EXERCISE GOAL: Where a line contains the word "change", copy that line from the records below.

DATASET RECORDS:
********

Lemma usize_op_fits {E} oc z : 0 <= z < 2 ^ 64 -> usize_op (E:=E) oc z = Ok z.
Proof. intros Hz. unfold usize_op. by rewrite bool_decide_eq_true_2. Qed.

Lemma as_i64_range z : in_i64 (as_i64 z).
Proof.
  unfold in_i64, as_i64. pose proof (Z.mod_pos_bound (z + 2 ^ 63) (2 ^ 64) ltac:(lia)). lia.
Qed.

Lemma as_i64_mod z : as_i64 z mod 2 ^ 64 = z mod 2 ^ 64.
Proof. unfold as_i64. rewrite Zminus_mod_idemp_l. f_equal. lia. Qed.

Lemma to_le_as_i64 l : length l = 8%nat -> to_le 8 (as_i64 (from_le l)) = l.
Proof.
  intros Hl. apply from_le_inj; [by rewrite length_to_le|].
  rewrite from_le_to_le. change (8 * Z.of_nat 8) with 64. rewrite as_i64_mod.
  apply Z.mod_small. pose proof (from_le_range l) as H. rewrite Hl in H. exact H.
Qed.

#[global] Hint Rewrite length_to_le : bytesdb.

(** ** Lemmas on slices *)


Lemma index_ok {E A} (l : list A) i x : l !! i = Some x -> index (E:=E) l i = Ok x.
Proof. unfold index. by intros ->. Qed.

Lemma slice_from_ok {E A} (l : list A) a :
  (a <= length l)%nat -> slice_from (E:=E) l a = Ok (drop a l).
Proof. intros. unfold slice_from. by rewrite decide_True. Qed.

Lemma slice_to_ok {E A} (l : list A) b :
  (b <= length l)%nat -> slice_to (E:=E) l b = Ok (take b l).
Proof. intros. unfold slice_to. by rewrite decide_True. Qed.

Lemma slice_ok {E A} (l : list A) a b :
  (a <= b <= length l)%nat -> slice (E:=E) l a b = Ok (take (b - a) (drop a l)).
Proof. intros. unfold slice. by rewrite decide_True. Qed.

Lemma slice_app_mid {E A} (p m s : list A) :
  slice (E:=E) (p ++ m ++ s) (length p) (length p + length m) = Ok m.
Proof.
  rewrite slice_ok by (rewrite !length_app; lia).
  rewrite drop_app_length. replace (_ - _)%nat with (length m) by lia.
  by rewrite take_app_length.
Qed.

Lemma slice_is_ok_iff {E A} (l : list A) a b :
  is_ok (slice (E:=E) l a b) = true <-> (a <= b <= length l)%nat.
Proof. unfold slice. case_decide as Hs; simpl; split; try done; intros; exfalso; lia. Qed.

#[export] Hint Resolve index_ok slice_from_ok slice_to_ok slice_ok : slicedb.

(** ** Projections of lists that change at one place *)

Lemma fmap_alter_to {A B} (h : A -> B) (f : A -> A) (g : B -> B) i (l : list A) :
  (forall x, h (f x) = g (h x)) -> h <$> alter f i l = alter g i (h <$> l).
Proof.
  intros H. apply list_eq. intros j. rewrite list_lookup_fmap, !list_lookup_alter, list_lookup_fmap.
  case_decide; [subst|by rewrite list_lookup_fmap]. destruct (l !! _); simpl; [by rewrite H|done].
Qed.

Lemma fmap_alter_same {A B} (h : A -> B) (f : A -> A) i (l : list A) :
  (forall x, h (f x) = h x) -> h <$> alter f i l = h <$> l.
Proof. intros H. rewrite (fmap_alter_to h f id) by done. apply list_alter_id. done. Qed.

Lemma insert_same {A B} (h : A -> B) i x y (l : list A) :
  l !! i = Some x -> h y = h x -> h <$> <[i := y]> l = h <$> l.
Proof. intros L E. rewrite list_fmap_insert, E. apply list_insert_id. by rewrite list_lookup_fmap, L. Qed.

Lemma lookup_alter_const {A} (x : A) i (l : list A) j :
  alter (fun _ => x) i l !! j = if bool_decide (i = j) then (fun _ => x) <$> l !! j else l !! j.
Proof.
  rewrite list_lookup_alter. case_decide; [subst; rewrite bool_decide_true by done|by rewrite bool_decide_false].
  by destruct (l !! j).
Qed.

#[global] Opaque to_le from_le u8_of_Z u8 bs.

********

REPLY TO THE TASK:
  rewrite from_le_to_le. change (8 * Z.of_nat 8) with 64. rewrite as_i64_mod.
(** ** Projections of lists that change at one place *)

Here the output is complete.